TASK ITEM: Below is a listing; repeat exactly the lines from the one containing "Definition State_len (s" to the one containing "exists (gearRatio : R)", both included.

(RECORDS SUPPLIED)

(** * Verification of [flax.nnx.nnx.state]: the nested [State] container.

    The development embeds [src/flax/nnx/nnx/state.py] in Rocq:

    - Python dictionaries are insertion-ordered association lists with
      unique keys ([dict_get], [dict_set], [dict_update]);
    - a [State] wraps a raw mapping whose values are leaves or further
      mappings ([Value]);
    - operations that can raise return a [result];
    - the aliasing behaviour of [State.__getitem__] is studied on an
      explicit store of mapping objects ([Store], [StateObj]). *)

From Stdlib Require Import String ZArith List Bool Arith Lia Permutation Sorted.
Import ListNotations.

Set Implicit Arguments.
Set Warnings "-register-all,-notation-for-abbreviation".

(* ================================================================= *)
(** ** Python dictionaries *)

Section PyDict.
Context {K V : Type}.
Variable K_eq_dec : forall a b : K, {a = b} + {a <> b}.

(** [d[k]], with [None] standing for [KeyError]. *)
Fixpoint dict_get (k : K) (d : list (K * V)) : option V :=
  match d with
  | [] => None
  | (k', v) :: d' => if K_eq_dec k k' then Some v else dict_get k d'
  end.

(** [k in d]. *)
Definition dict_contains (k : K) (d : list (K * V)) : bool :=
  match dict_get k d with Some _ => true | None => false end.

(** [d[k] = v]: an existing key keeps its position, a new key is
    appended. *)
Fixpoint dict_set (k : K) (v : V) (d : list (K * V)) : list (K * V) :=
  match d with
  | [] => [(k, v)]
  | (k', v') :: d' =>
      if K_eq_dec k k' then (k, v) :: d' else (k', v') :: dict_set k v d'
  end.

(** [d.update(other)]. *)
Definition dict_update (d other : list (K * V)) : list (K * V) :=
  fold_left (fun acc kv => dict_set (fst kv) (snd kv) acc) other d.

(** A Python dictionary never holds a key twice. *)
Fixpoint nodup_keys (ks : list K) : bool :=
  match ks with
  | [] => true
  | k :: ks' =>
      negb (existsb (fun k' => if K_eq_dec k k' then true else false) ks')
      && nodup_keys ks'
  end.
End PyDict.

(* ================================================================= *)
(** ** The data model *)

Section StateModel.

Variable Key : Type.
Variable Key_eq_dec : forall a b : Key, {a = b} + {a <> b}.
Variable StateLeaf : Type.

(** [PathParts = tuple[Key, ...]]. *)
Local Notation PathParts := (list Key).

Definition PathParts_eq_dec : forall p q : PathParts, {p = q} + {p <> q} :=
  list_eq_dec Key_eq_dec.

(** [FlatState = dict[PathParts, StateLeaf]]. *)
Local Notation FlatState := (list (PathParts * StateLeaf)).

(** What a raw mapping stores under a key: a leaf ([is_state_leaf]) or a
    nested mapping. *)
Inductive Value :=
| Leaf (x : StateLeaf)
| Sub (m : list (Key * Value)).

(** A raw mapping: the dictionary held by a state. *)
Local Notation Mapping := (list (Key * Value)).

(** [class State]: a wrapper around [_mapping]. *)
Record State := mkState { raw_mapping : Mapping }.

(** [State.__len__] and the truth value of a state ([if rest:],
    [if not other:]). *)
Definition State_len (s : State) : nat := length (raw_mapping s).
Definition State_bool (s : State) : bool := negb (State_len s =? 0).

(** [State.__contains__]. *)
Definition State_contains (s : State) (k : Key) : bool :=
  dict_contains Key_eq_dec k (raw_mapping s).
(** The street car as constructed, over one fixed step. *)
Lemma X22_engine_stays_in_range_witness :
  exists (gearRatio : R) (this' : VehicleDynamics.t),
    lookup RX8_CONFIG.(gearRatios) (1 - 1) = Some gearRatio
    /\ VehicleDynamics.updateEngine RX8_constructed PHYSICS_CONFIG.timeStep
       = Some this'
    /\ RX8_CONFIG.(idleRPM)
       <= this'.(VehicleDynamics.state).(VehicleDynamics.rpm)
       <= RX8_CONFIG.(maxRPM).
Proof.
  destruct (X22_engine_stays_in_range RX8_constructed
              PHYSICS_CONFIG.timeStep)
    as (ratio & this' & Hratio & Hrun & Hrange & _).
  - cbn. lra.
  - cbn. lia.
  - cbn. lra.
  - exists ratio, this'. split; [ exact Hratio | ].
    split; [ exact Hrun | exact Hrange ].
Defined.

(** X23: what [updateTelemetry] does to the telemetry, on a vehicle
    whose mass is not 0.  No maximum ever decreases and each is at least
    the value of the call (speed in km/h, |lateral g|, braking g,
    acceleration g); the distance grows by speed x deltaTime; the lap
    time is never advanced. *)
Theorem X23_telemetry (this : VehicleDynamics.t) (deltaTime : R) :
  this.(VehicleDynamics.config).(mass) <> 0 ->
  let this' := VehicleDynamics.updateTelemetry this deltaTime in
  let before := this.(VehicleDynamics.telemetry) in
  let after := this'.(VehicleDynamics.telemetry) in
  let s := this'.(VehicleDynamics.state) in
  s.(VehicleDynamics.speed) = this.(VehicleDynamics.state).(VehicleDynamics.speed)
  /\ Rmax before.(VehicleDynamics.maxSpeed) (s.(VehicleDynamics.speed) * 3.6)
     <= after.(VehicleDynamics.maxSpeed)
  /\ Rmax before.(VehicleDynamics.maxLateralG)
       (Rabs s.(VehicleDynamics.lateralG))
     <= after.(VehicleDynamics.maxLateralG)
  /\ Rmax before.(VehicleDynamics.maxBrakingG)
       (- s.(VehicleDynamics.longitudinalG))
     <= after.(VehicleDynamics.maxBrakingG)
  /\ Rmax before.(VehicleDynamics.maxAccelerationG)
       s.(VehicleDynamics.longitudinalG)
     <= after.(VehicleDynamics.maxAccelerationG)
  /\ after.(VehicleDynamics.distance)
     = before.(VehicleDynamics.distance)
       + s.(VehicleDynamics.speed) * deltaTime
  /\ after.(VehicleDynamics.lapTime) = before.(VehicleDynamics.lapTime).
Proof.
  intros _. cbv zeta. unfold VehicleDynamics.updateTelemetry. cbv zeta.
  cbn [VehicleDynamics.telemetry VehicleDynamics.state
       VehicleDynamics.setTelemetry VehicleDynamics.setState
       VehicleDynamics.setG VehicleDynamics.speed VehicleDynamics.lateralG
       VehicleDynamics.longitudinalG
       VehicleDynamics.maxSpeed VehicleDynamics.maxLateralG
       VehicleDynamics.maxBrakingG VehicleDynamics.maxAccelerationG
       VehicleDynamics.distance VehicleDynamics.lapTime].
  unfold Math.max, Math.abs.
  split; [ reflexivity | ].
  split; [ apply Rle_refl | ].
  split; [ apply Rle_refl | ].
  split.
  { apply Rmax_lub; [ apply Rmax_l | ].
    eapply Rle_trans; [ apply (Rmax_r 0) | apply Rmax_r ]. }
  split.
  { apply Rmax_lub; [ apply Rmax_l | ].
    eapply Rle_trans; [ apply (Rmax_r 0) | apply Rmax_r ]. }
  split; reflexivity.
Qed.
(** * Chicken fitness backend: token lifecycle, identity binding, ledger

    A shallow embedding of the request handlers and services of the
    backend, with the properties of its specification stated over it.

    - [Py]      the Python builtins the handlers rely on (truthiness,
                [str.lower], [str.strip], slicing);
    - [Ledger]  [app/services/ledger.py];
    - [Auth]    [app/routers/auth_google.py], [app/routers/auth_refresh.py]
                and [app/models/refresh_token.py];
    - [Race]    the refresh handler cut at its commits, two requests
                interleaved over one store;
    - [Streak]  [calc_current_streak] of [app/services/chicken_status.py].

    A table is the list of its rows in insertion order; [query.first()]
    is the head of the filtered list.  Naive UTC datetimes are integers
    (microseconds since the epoch); Python integers are [Z]. *)

From Stdlib Require Import ZArith String Ascii List Lia Bool.
From stdpp Require Import base decidable option list strings gmap.
Import ListNotations.
Local Open Scope Z_scope.

(** ** Python builtins *)

Module Py.

(** [bool(s)] for a string: the empty string is falsy. *)
Definition truthy_str (s : string) : bool :=
  match s with EmptyString => false | String _ _ => true end.

(** [bool(x)] for [x : str | None]. *)
Definition truthy_opt_str (o : option string) : bool :=
  match o with None => false | Some s => truthy_str s end.

(** [bool(x)] for an optional object whose class defines neither
    [__bool__] nor [__len__] (ORM rows, [datetime]): only [None] is falsy. *)
Definition truthy_obj {A} (o : option A) : bool :=
  match o with None => false | Some _ => true end.

(** [x or d] on integers-or-None: [0] and [None] are falsy. *)
Definition or_int (o : option Z) (d : Z) : Z :=
  match o with
  | None => d
  | Some v => if v =? 0 then d else v
  end.

(** Characters are code points below 256.  [str.lower] maps A-Z and the
    Latin-1 capitals (0xC0-0xDE without the multiplication sign 0xD7)
    to the letter 32 places further. *)
Definition lower_char (c : ascii) : ascii :=
  let n := nat_of_ascii c in
  if ((65 <=? n) && (n <=? 90))%nat then ascii_of_nat (n + 32)
  else if ((192 <=? n) && (n <=? 222) && negb (n =? 215))%nat
       then ascii_of_nat (n + 32)
  else c.

Fixpoint lower (s : string) : string :=
  match s with
  | EmptyString => EmptyString
  | String c s' => String (lower_char c) (lower s')
  end.

(** [str.isspace] on one code point below 256. *)
Definition isspace (c : ascii) : bool :=
  let n := nat_of_ascii c in
  (((9 <=? n) && (n <=? 13)) || ((28 <=? n) && (n <=? 32))
   || (n =? 133) || (n =? 160))%nat.

Fixpoint lstrip (s : string) : string :=
  match s with
  | EmptyString => EmptyString
  | String c s' => if isspace c then lstrip s' else s
  end.

Fixpoint rstrip (s : string) : string :=
  match s with
  | EmptyString => EmptyString
  | String c s' =>
      match rstrip s' with
      | EmptyString => if isspace c then EmptyString else String c EmptyString
      | r => String c r
      end
  end.

(** [s.strip()] *)
Definition strip (s : string) : string := rstrip (lstrip s).

(** [s[:n]] for [n >= 0]. *)
Definition slice_to (n : nat) (s : string) : string := substring 0 n s.

End Py.

(** ** The coin ledger: [app/services/ledger.py] *)

Module Ledger.

(** A row of [coins_ledger], with the columns the service writes. *)
Record CoinsLedger := mkCoinsLedger {
  user_id : Z;
  delta : Z;
  source : string;
  ref_id : option Z;
  idempotency_key : option string;
  created_at : Z
}.

Abbreviation Table := (list CoinsLedger).

(** [filter(user_id == u, idempotency_key == k).first()] *)
Definition first_by_key (db : Table) (u : Z) (k : string) : option CoinsLedger :=
  head (filter (fun r => user_id r = u /\ idempotency_key r = Some k) db).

(End RECORDS SUPPLIED)

TASK OUTPUT:
Definition State_len (s : State) : nat := length (raw_mapping s).
Definition State_bool (s : State) : bool := negb (State_len s =? 0).

(** [State.__contains__]. *)
Definition State_contains (s : State) (k : Key) : bool :=
  dict_contains Key_eq_dec k (raw_mapping s).
(** The street car as constructed, over one fixed step. *)
Lemma X22_engine_stays_in_range_witness :
  exists (gearRatio : R) (this' : VehicleDynamics.t),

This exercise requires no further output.